◆ Task: Repeat only the stretch of lines below that runs from the line with "End UnitTestFacts." through the line with "intros d. unfold ex_send_short. lia.", unaltered.

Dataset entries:
(** X20.  main of the netlink build releases its session on every path:
    whatever the kernel answers and whichever operation fails, when main
    returns, the heap and the open descriptors are as they were before,
    provided socket hands out a descriptor that was not open and is not
    0.  close has been called once, on the value that socket returned, if
    calloc gave memory, and not at all otherwise. *)
Theorem main_releases_session route0 s w ret s' w' out :
  main getpid send if_indextoname calloc_ok socket getuid route0 s w
  = Done (ret, s', w', out) →
  socket (os_fds s) ≠ 0 → socket (os_fds s) ∉ os_fds s →
  os_heap s' = os_heap s ∧ os_fds s' = os_fds s
  ∧ os_closed s' = os_closed s ++ (if calloc_ok then [socket (os_fds s)] else []).
Proof.
  intros Hrun Hnz Hnew.
  destruct (sstp_route_init calloc_ok socket None s) as [[r ctx] s1] eqn:Hinit.
  pose proof (init_cases calloc_ok socket _ _ _ _ _ Hinit) as Hcases. cbv zeta in Hcases.
  destruct Hcases as [(-> & -> & Hh & Hfail)|(-> & Hc & Hfd & a & -> & Ha & Hh & Hf & Hcl)].
  - unfold main in Hrun. rewrite Hinit in Hrun.
    change (negb (-1 =? 0)) with true in Hrun. cbv iota in Hrun.
    unfold main_done in Hrun. cbn [sstp_route_done] in Hrun.
    rewrite run_bind_Done in Hrun. injection Hrun as _ <- _ _.
    split; [done|].
    destruct Hfail as [(-> & ->)|(-> & Hneg & -> & ->)]; [by rewrite app_nil_r|].
    split; [|done]. apply difference_disjoint_L. by apply disjoint_singleton_r.
  - destruct (main_after_init route0 s s1 a (socket (os_fds s)) w ret s' w' out)
      as (Hs' & _); try done. rewrite Hs' by (done || lia). by rewrite Hc.
Qed.

(** X21.  When main of the netlink build returns EXIT_SUCCESS it has
    sent one request, RTM_GETROUTE with the sequence number 1, if the
    user is not root, and three requests, RTM_GETROUTE, RTM_NEWROUTE and
    RTM_DELROUTE with the sequence numbers 1, 2 and 3 in this order, if
    the user is root; it has printed one report per request.  Routes are
    never changed for a user other than root. *)
Theorem main_success_exchanges route0 s w s' w' out :
  main getpid send if_indextoname calloc_ok socket getuid route0 s w
  = Done (EXIT_SUCCESS, s', w', out) →
  ∃ reqs, io_sent w' = io_sent w ++ reqs
    ∧ nlmsg_type <$> reqs
      = (if getuid =? 0 then [RTM_GETROUTE; RTM_NEWROUTE; RTM_DELROUTE]
         else [RTM_GETROUTE])
    ∧ nlmsg_seq <$> reqs = (if getuid =? 0 then [1; 2; 3] else [1])
    ∧ length out = length reqs.
Proof.
  intros Hrun.
  destruct (sstp_route_init calloc_ok socket None s) as [[r ctx] s1] eqn:Hinit.
  pose proof (init_cases calloc_ok socket _ _ _ _ _ Hinit) as Hcases. cbv zeta in Hcases.
  destruct Hcases as [(-> & -> & Hh & Hfail)|(-> & Hc & Hfd & a & -> & Ha & Hh & Hf & Hcl)].
  - unfold main in Hrun. rewrite Hinit in Hrun.
    change (negb (-1 =? 0)) with true in Hrun. cbv iota in Hrun.
    unfold main_done in Hrun. cbn [sstp_route_done] in Hrun.
    rewrite run_bind_Done in Hrun. by injection Hrun.
  - destruct (main_after_init route0 s s1 a (socket (os_fds s)) w EXIT_SUCCESS s' w' out)
      as (_ & reqs & Hsent & Hok); try done.
    exists reqs. split; [done|]. by apply Hok.
Qed.

End UnitTestFacts.

(** ** The further properties at the sample data *)

Lemma ex_route_valid : route_valid ex_route.
Proof.
  unfold route_valid, bytes_ok, is_byte. cbn.
  repeat split; try lia; try (by left); repeat constructor; lia.
Defined.

Lemma recv_retries_transient_witness :
  sstp_route_recv ex_pid ex_ctx_pending
    (mk_io 0 ((RecvFail <$> [EINTR; EAGAIN]) ++ [RecvData ex_reply]) [])
  = sstp_route_recv ex_pid ex_ctx_pending (mk_io EAGAIN [RecvData ex_reply] []).
Proof.
  refine (recv_retries_transient ex_pid ex_ctx_pending 0 [] [EINTR; EAGAIN]
            [RecvData ex_reply] _ _).
  - vm_compute. reflexivity.
  - apply Forall_cons. split; [right; reflexivity|].
    apply Forall_cons. split; [left; reflexivity|exact (Forall_nil_2 _)].
Defined.

Lemma recv_fatal_reads_witness :
  sstp_route_recv ex_pid ex_ctx (mk_io 0 [RecvData ex_truncated; RecvData ex_reply] [])
  = Done (-1, recv_ctx (set_len ex_ctx 0) ex_truncated,
          mk_io 0 [RecvData ex_reply] []).
Proof.
  refine (proj2 (proj2 (recv_fatal_reads ex_pid ex_ctx 0 [] [RecvData ex_reply] _))
            ex_truncated _).
  - reflexivity.
  - unfold msg_ok. vm_compute. intros [_ H]. apply H. reflexivity.
Defined.


Lemma replace_delete_incomplete_send_witness :
  (∃ c1 req,
     sstp_route_replace ex_pid ex_send_short ex_ctx ex_route (mk_io 0 [] [])
     = Done (if ex_send_short req <? 0 then -1 else 0, c1,
             mk_io (if ex_send_short req <? 0 then - ex_send_short req else 0) []
               ([] ++ [req]))
     ∧ Z.of_nat (length req) = 28 + attrs_space (route_attrs ex_route)
     ∧ ctx_seq c1 = wrap_i32 (ctx_seq ex_ctx + 1))
  ∧ (∃ c1 req,
       sstp_route_replace ex_pid ex_send_ebadf ex_ctx ex_route (mk_io 0 [] [])
       = Done (-1, c1, mk_io 9 [] ([] ++ [req]))
       ∧ Z.of_nat (length req) = 28 + attrs_space (route_attrs ex_route)
       ∧ ctx_seq c1 = wrap_i32 (ctx_seq ex_ctx + 1)).
Proof.
  split.
  - refine (proj1 (replace_delete_incomplete_send ex_pid ex_send_short ex_ctx ex_route
                     (mk_io 0 [] []) ex_route_valid _)).
    intros d. unfold ex_send_short. lia.
  - refine (proj1 (replace_delete_incomplete_send ex_pid ex_send_ebadf ex_ctx ex_route
                     (mk_io 0 [] []) ex_route_valid _)).
    intros d. unfold ex_send_ebadf. lia.
Defined.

◆ Answer to this problem:
End UnitTestFacts.

(** ** The further properties at the sample data *)

Lemma ex_route_valid : route_valid ex_route.
Proof.
  unfold route_valid, bytes_ok, is_byte. cbn.
  repeat split; try lia; try (by left); repeat constructor; lia.
Defined.

Lemma recv_retries_transient_witness :
  sstp_route_recv ex_pid ex_ctx_pending
    (mk_io 0 ((RecvFail <$> [EINTR; EAGAIN]) ++ [RecvData ex_reply]) [])
  = sstp_route_recv ex_pid ex_ctx_pending (mk_io EAGAIN [RecvData ex_reply] []).
Proof.
  refine (recv_retries_transient ex_pid ex_ctx_pending 0 [] [EINTR; EAGAIN]
            [RecvData ex_reply] _ _).
  - vm_compute. reflexivity.
  - apply Forall_cons. split; [right; reflexivity|].
    apply Forall_cons. split; [left; reflexivity|exact (Forall_nil_2 _)].
Defined.

Lemma recv_fatal_reads_witness :
  sstp_route_recv ex_pid ex_ctx (mk_io 0 [RecvData ex_truncated; RecvData ex_reply] [])
  = Done (-1, recv_ctx (set_len ex_ctx 0) ex_truncated,
          mk_io 0 [RecvData ex_reply] []).
Proof.
  refine (proj2 (proj2 (recv_fatal_reads ex_pid ex_ctx 0 [] [RecvData ex_reply] _))
            ex_truncated _).
  - reflexivity.
  - unfold msg_ok. vm_compute. intros [_ H]. apply H. reflexivity.
Defined.


Lemma replace_delete_incomplete_send_witness :
  (∃ c1 req,
     sstp_route_replace ex_pid ex_send_short ex_ctx ex_route (mk_io 0 [] [])
     = Done (if ex_send_short req <? 0 then -1 else 0, c1,
             mk_io (if ex_send_short req <? 0 then - ex_send_short req else 0) []
               ([] ++ [req]))
     ∧ Z.of_nat (length req) = 28 + attrs_space (route_attrs ex_route)
     ∧ ctx_seq c1 = wrap_i32 (ctx_seq ex_ctx + 1))
  ∧ (∃ c1 req,
       sstp_route_replace ex_pid ex_send_ebadf ex_ctx ex_route (mk_io 0 [] [])
       = Done (-1, c1, mk_io 9 [] ([] ++ [req]))
       ∧ Z.of_nat (length req) = 28 + attrs_space (route_attrs ex_route)
       ∧ ctx_seq c1 = wrap_i32 (ctx_seq ex_ctx + 1)).
Proof.
  split.
  - refine (proj1 (replace_delete_incomplete_send ex_pid ex_send_short ex_ctx ex_route
                     (mk_io 0 [] []) ex_route_valid _)).
    intros d. unfold ex_send_short. lia.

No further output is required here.